In the diabetes population, the earlier SUSTAIN-6 trial (2016) had already shown that semaglutide (at the 0.5–1.0 mg diabetes doses) significantly reduced the composite of cardiovascular death, non-fatal MI, and non-fatal stroke versus placebo in high-risk patients with type 2 diabetes, driven substantially by a reduction in non-fatal stroke.10 Together, SUSTAIN-6 and SELECT establish cardiovascular benefit across both the diabetic and non-diabetic obese populations.

These outcomes are important for the sustainability discussion in a subtle way. Because the cardiometabolic gains largely track with the weight and with continued drug exposure — and, as the STEP 1 extension showed, revert when the drug is withdrawn3 — the cardiovascular case actually strengthens the argument for long-term rather than short-term treatment. The events prevented in SELECT accrued over years of continuous therapy. A patient who takes semaglutide for six months, loses weight, and stops would be unlikely to bank the multi-year cardiovascular protection SELECT documented. This aligns with the broader interest in how GLP-1 pathways modify vascular biology, a theme explored in the site’s discussion of GLP-1 signaling and arterial stiffness.

Dosing and Titration in the Clinical and Research Context

Semaglutide’s dosing schedule is not arbitrary; it is a direct response to the compound’s most common problem, gastrointestinal intolerance. Because GLP-1 receptor activation slows gastric emptying and stimulates nausea centers, starting at the therapeutic dose would leave most patients vomiting. The solution is a slow, stepwise escalation that lets the gut adapt.

For weight management (Wegovy), the standard subcutaneous titration begins at 0.25 mg once weekly for four weeks — a sub-therapeutic priming dose — then escalates roughly monthly through 0.5 mg, 1.0 mg, and 1.7 mg, reaching the 2.4 mg maintenance dose at around week 17.1 If a given step is poorly tolerated, the escalation is paused or stepped back down until symptoms settle. For type 2 diabetes (Ozempic), the maintenance doses are lower (0.5, 1.0, or 2.0 mg weekly), reflecting that glycemic control needs less than maximal appetite suppression. The oral formulation (Rybelsus) requires its own regimen taken on an empty stomach with minimal water, because oral bioavailability is very low and easily disrupted by food.

The table below summarizes the standard subcutaneous weight-management escalation. It is presented for educational and research context only; semaglutide is a prescription drug, and dosing decisions belong with a qualified clinician.

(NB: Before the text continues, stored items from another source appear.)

(** What a turn of the loop may leave behind, whichever way it ends. *)
Definition turn_post s s' : Prop :=
  cache_ok in_tree (header_cache s') ∧
  (sink s' = sink s ∧ current_best_block s' = current_best_block s ∨
   ∃ u, sink s' = sink s ++ [u] ∧
     update in_tree (current_best_block s) u (current_best_block s') ∧
     trimmed (current_best_block s') (header_cache s')).

Lemma quiet_turn_post s0 s : quiet s0 s → turn_post s0 s.
Proof. intros (? & ? & ?). split; auto. Qed.

Lemma convert_header_number sh hd : convert_header sh = Some hd → number hd = number sh.
Proof. unfold convert_header. destruct (digest_decode _); [|done]. by intros [= <-]. Qed.

Lemma trim_latest c ena latest sh hd :
  cache_ok in_tree c → Forall (cached c) ena → last (hn_of_header <$> ena) = Some latest →
  convert_header sh = Some hd → in_tree hd → header_hash hd = hn_hash latest →
  trimmed latest
    (remove_header_until (saturating_sub (number sh) CACHE_HEADER_DEPTH) c).
Proof.
  intros Hc Hcached Hlast Hconv Hin Hhash. rewrite fmap_last in Hlast.
  destruct (last ena) as [hd'|] eqn:Hl; simplify_eq/=.
  assert (cached c hd') as Hhd'.
  { rewrite Forall_forall in Hcached. apply Hcached. rewrite last_lookup in Hl.
    by eapply list_elem_of_lookup_2. }
  assert (hd' = hd) as ->.
  { apply tree_hash_inj; [by eapply ok_tree|done|done]. }
  rewrite <-(convert_header_number _ _ Hconv). split; cbn.
  - by eapply remove_header_until_clears.
  - intros Hpos. eexists. eapply remove_header_until_keeps; [done..|].
    unfold saturating_sub, CACHE_HEADER_DEPTH. lia.
Qed.

Lemma wp_listen_turn fuel s :
  cache_ok in_tree (header_cache s) →
  wp (listen_turn fuel) (λ _, turn_post s)
    (λ b s', turn_post s s' ∧ ∀ w, b ≠ Panicked w) s.
Proof.
  intros Hc. unfold listen_turn.
  assert (∀ b s', gives_up s b s' → turn_post s s' ∧ ∀ w, b ≠ Panicked w) as Hgive.
  { intros b s' [Hq Hb]. split; [by apply quiet_turn_post|done]. }
  wp_step. eapply wp_mono; [by apply (wp_next_block s)| |done].
  intros blk s1 (Hq1 & hd & Hconv & Hin & Hhash). wp_step.
  eapply wp_add_header; [done|]. wp_step. rewrite decide_True by done. wp_step. wp_step.
  eapply wp_mono; [by apply wp_is_canonical_block, quiet_insert| |done].
  intros [] s2 Hq2; cbn; [|by apply quiet_turn_post]. wp_steps.
  eapply wp_mono; [by apply (wp_recursive_tree_route _ _ _ s)| |done].
  intros r s3 [Hq3 Hr]. pose proof Hq3 as (Hsink & Hbest & Hc3).
  destruct (decide (enacted r = [])) as [Een|Hne].
  { rewrite Een. cbn. destruct (is_empty _); by apply quiet_turn_post. }
  rewrite is_empty_false by done. cbn.
  destruct (route_update _ _ _ _ Hc3 Hr Hne)
    as (ena & latest & Eena & Hcached & Hlast & Hto & Hupd).
  wp_step. unfold wp at 1. rewrite Eena, get_block_exts, <-Eena by done. unfold wp, mbind, M_bind, lift. rewrite Hlast. cbn.
  split; [by apply remove_header_until_ok|right]. eexists. cbn.
  rewrite Hsink. split_and!; [done|by destruct Hq2 as (_ & <- & _)|].
  rewrite Eena in Hlast. eapply trim_latest; eauto. by rewrite Hto.
Qed.

(** Any number of turns: what was broadcast takes a receiver from the best
    block at the start to the one at the end. *)
Definition run_post s s' : Prop :=
  cache_ok in_tree (header_cache s') ∧
  ∃ us, sink s' = sink s ++ us ∧
    follows in_tree (current_best_block s) us (current_best_block s').

Lemma run_post_turn s s1 s2 : run_post s s1 → turn_post s1 s2 → run_post s s2.
Proof.
  intros [_ (us & Hsink & Hf)] [Hc2 [[Hsink2 Hbest]|(u & Hsink2 & Hu & _)]]; split; auto.
  - exists us. by rewrite Hsink2, Hbest.
  - exists (us ++ [u]). rewrite Hsink2, Hsink, app_assoc. split; [done|]. by econstructor.
Qed.

Lemma wp_listen_for_blocks turns fuel s :
  cache_ok in_tree (header_cache s) →
  wp (listen_for_blocks turns fuel) (λ _, run_post s)
    (λ b s', run_post s s' ∧ ∀ w, b ≠ Panicked w) s.
Proof.
  intros Hc. unfold listen_for_blocks. apply wp_drive.
  - intros _ s1 Hrun. eapply wp_mono; [apply wp_listen_turn, Hrun|..].
    + intros [] s2. by apply run_post_turn.
    + intros b s2 [Ht Hb]. split; [by eapply run_post_turn|done].
  - split; [done|]. exists []. rewrite app_nil_r. split; [done|constructor].
Qed.
End Turn.

(** ** Updates along the block tree *)
Section Updates.
Context `{!Substrate} (in_tree : Header → Prop) `{!BlockTree in_tree}.

(** Blocks are numbered upwards along a chain. *)
Lemma chain_number p hds hd hd' :
  chain in_tree p hds → in_tree hd → header_hash hd = p →
  last hds = Some hd' → number hd' = number hd + N.of_nat (length hds).
Proof.
  revert p hd. induction hds as [|x hds IH]; intros p hd; [done|].
  intros (Hx & Hpx & Hrest) Hhd Hp Hlast. rewrite length_cons, Nat2N.inj_succ.
  pose proof (tree_number x hd Hx Hhd) as Hnum. rewrite Hpx, Hp in Hnum.
  specialize (Hnum eq_refl). destruct hds as [|y hds].
  - simplify_eq/=. lia.
  - rewrite last_cons_ne in Hlast by done. rewrite (IH _ x Hrest Hx eq_refl Hlast). lia.
Qed.

Lemma chain_app p l1 l2 :
  chain in_tree p (l1 ++ l2) ↔ chain in_tree p l1 ∧ chain in_tree (chain_tip p l1) l2.
Proof.
  revert p. induction l1 as [|x l1 IH]; intros p; cbn; [tauto|].
  rewrite IH. unfold chain_tip. destruct l1 as [|y l1]; cbn; [tauto|].
  destruct (last_Some_ne (y :: l1)) as [z ->]; [done|]. cbn. tauto.
Qed.

(** Two chains that end in one block: the shorter is a suffix of the longer. *)
Lemma chain_suffix p q l1 l2 :
  chain in_tree p l1 → chain in_tree q l2 → chain_tip p l1 = chain_tip q l2 →
  (length l1 ≤ length l2)%nat → ∃ l, l2 = l ++ l1 ∧ chain_tip q l = p.
Proof.
  revert p q l2. induction l1 as [|x l1 IH] using rev_ind; intros p q l2 H1 H2 Htip Hlen.
  - exists l2. by rewrite app_nil_r.
  - destruct l2 as [|y l2 _] using rev_ind; [rewrite length_app in Hlen; cbn in Hlen; lia|].
    rewrite !chain_tip_snoc in Htip. rewrite chain_snoc in H1, H2.
    destruct H1 as (H1 & Hx & Hpx), H2 as (H2 & Hy & Hpy).
    assert (x = y) as <- by (by apply tree_hash_inj).
    destruct (IH p q l2) as (l & -> & Hl); [done..|congruence| |].
    { rewrite !length_app in Hlen. cbn in Hlen. lia. }
    exists l. by rewrite <-app_assoc.
Qed.

Lemma chain_last_in p hds hd : last hds = Some hd → chain in_tree p hds → in_tree hd.
Proof.
  intros Hl. destruct hds as [|y hds _] using rev_ind; [done|].
  rewrite last_snoc in Hl. simplify_eq. rewrite chain_snoc. tauto.
Qed.

Lemma chain_tip_app p l1 l2 : chain_tip p (l1 ++ l2) = chain_tip (chain_tip p l1) l2.
Proof.
  destruct l2 as [|x l2 _] using rev_ind; [by rewrite app_nil_r|].
  by rewrite app_assoc, !chain_tip_snoc.
Qed.

Lemma chain_acyclic p l : chain in_tree p l → chain_tip p l = p → l = [].
Proof.
  intros Hl Htip. destruct (last l) as [hd|] eqn:Hlast; [|by apply last_None].
  unfold chain_tip in Htip. rewrite Hlast in Htip. cbn in Htip.
  pose proof (chain_number _ _ hd hd Hl (chain_last_in _ _ _ Hlast Hl) Htip Hlast).
  apply nil_length_inv. lia.
Qed.

Lemma update_tip tip u tip' :
  update in_tree tip u tip' →
  ∃ common ret ena,
    chain in_tree common ret ∧ chain_tip common ret = hn_hash tip ∧
    chain in_tree common ena ∧ chain_tip common ena = hn_hash tip' ∧
    (∀ hd, hd ∈ ret → hd ∉ ena) ∧
    (maybe_reorg_data u = None ↔ ret = []) ∧
    blocks u = (λ hd, block_ext_of (header_hash hd) hd) <$> ena.
Proof.
  intros (common & ret & ena & Hret & Htret & Hena & Hlast & Hblocks & Hdisj & Hdata).
  exists (hn_hash common), ret, ena. split_and!; try done.
  - rewrite fmap_last in Hlast. unfold chain_tip. destruct (last ena); by simplify_eq/=.
  - rewrite Hdata. by destruct ret.
Qed.

(** If the new best block descends from the old one, the broadcast is exactly the
    blocks between them and reports no reorg. *)
Lemma update_extension tip u tip' ext :
  update in_tree tip u tip' → chain in_tree (hn_hash tip) ext →
  chain_tip (hn_hash tip) ext = hn_hash tip' →
  maybe_reorg_data u = None ∧
  blocks u = (λ hd, block_ext_of (header_hash hd) hd) <$> ext.
Proof.
  intros (common & ret & ena & Hret & Htret & Hena & Htena & Hdisj & -> & ->)%update_tip
    Hext Htext.
  rewrite <-Htext in Htena. destruct (le_lt_dec (length ext) (length ena)) as [Hle|Hlt].
  - destruct (chain_suffix _ _ _ _ Hext Hena (eq_sym Htena) Hle) as (l & -> & Hl).
    apply chain_app in Hena as [Hcl _].
    destruct ret as [|hb ret _] using rev_ind.
    { change (common = hn_hash tip) in Htret. rewrite Htret in Hcl, Hl.
      by rewrite (chain_acyclic _ _ Hcl Hl). }
    exfalso. destruct l as [|hl l _] using rev_ind.
    + change (common = hn_hash tip) in Hl. rewrite <-Hl in Htret.
      apply chain_acyclic in Htret; [by destruct ret|done].
    + rewrite chain_tip_snoc in Hl, Htret.
      apply chain_snoc in Hcl as (_ & Hinl & _), Hret as (_ & Hinb & _).
      assert (hl = hb) as -> by (apply tree_hash_inj; congruence || done).
      apply (Hdisj hb); set_solver.
  - destruct (chain_suffix _ _ _ _ Hena Hext Htena) as (l & -> & Hl); [lia|].
    apply chain_app in Hext as [Hcl _].
    assert (l ++ ret = []) as [-> ->]%app_nil; [|done].
    apply (chain_acyclic (hn_hash tip)).
    + apply chain_app. by rewrite Hl.
    + by rewrite chain_tip_app, Hl.
Qed.

(** A reorg is reported exactly when the old best block is not an ancestor of the
    new one. *)
Lemma update_reorg_iff tip u tip' :
  update in_tree tip u tip' →
  maybe_reorg_data u = None ↔
  ∃ ext, chain in_tree (hn_hash tip) ext ∧ chain_tip (hn_hash tip) ext = hn_hash tip'.
Proof.
  intros Hu. split; [|intros (ext & ? & ?); by eapply update_extension].
  apply update_tip in Hu as (common & ret & ena & _ & Htret & Hena & Htena & _ & -> & _).
  intros ->. change (common = hn_hash tip) in Htret. subst. eauto.
Qed.
End Updates.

Phase Weekly dose Typical duration Purpose
Initiation 0.25 mg 4 weeks GI priming; sub-therapeutic
Escalation 1 0.5 mg 4 weeks Build tolerance
Escalation 2 1.0 mg 4 weeks Build tolerance
Escalation 3 1.7 mg 4 weeks Approach target
Maintenance 2.4 mg Ongoing Full therapeutic dose1

A note on the gray market is warranted for honesty. Semaglutide is widely sold outside regulated pharmacy channels as lyophilized “research” powder requiring reconstitution, often marketed to individuals seeking to avoid prescription costs. This introduces two distinct hazards beyond the pharmacology: uncertain purity, dose accuracy, and sterility of unregulated material, and the error-prone arithmetic of self-reconstitution and dosing, which has produced documented cases of accidental overdose. The technical principles of dissolving a lyophilized peptide are covered in the general peptide reconstitution guide and catalogued alongside related compounds in the dosage index, but none of that changes the core fact that the safest and best-evidenced route to semaglutide’s benefits is the regulated, titrated, clinically supervised one studied in the STEP trials.

Safety and Tolerability

Semaglutide’s safety profile is, on balance, favorable for a drug of its efficacy, but it is not benign, and honest framing requires naming both the common nuisances and the rarer serious risks.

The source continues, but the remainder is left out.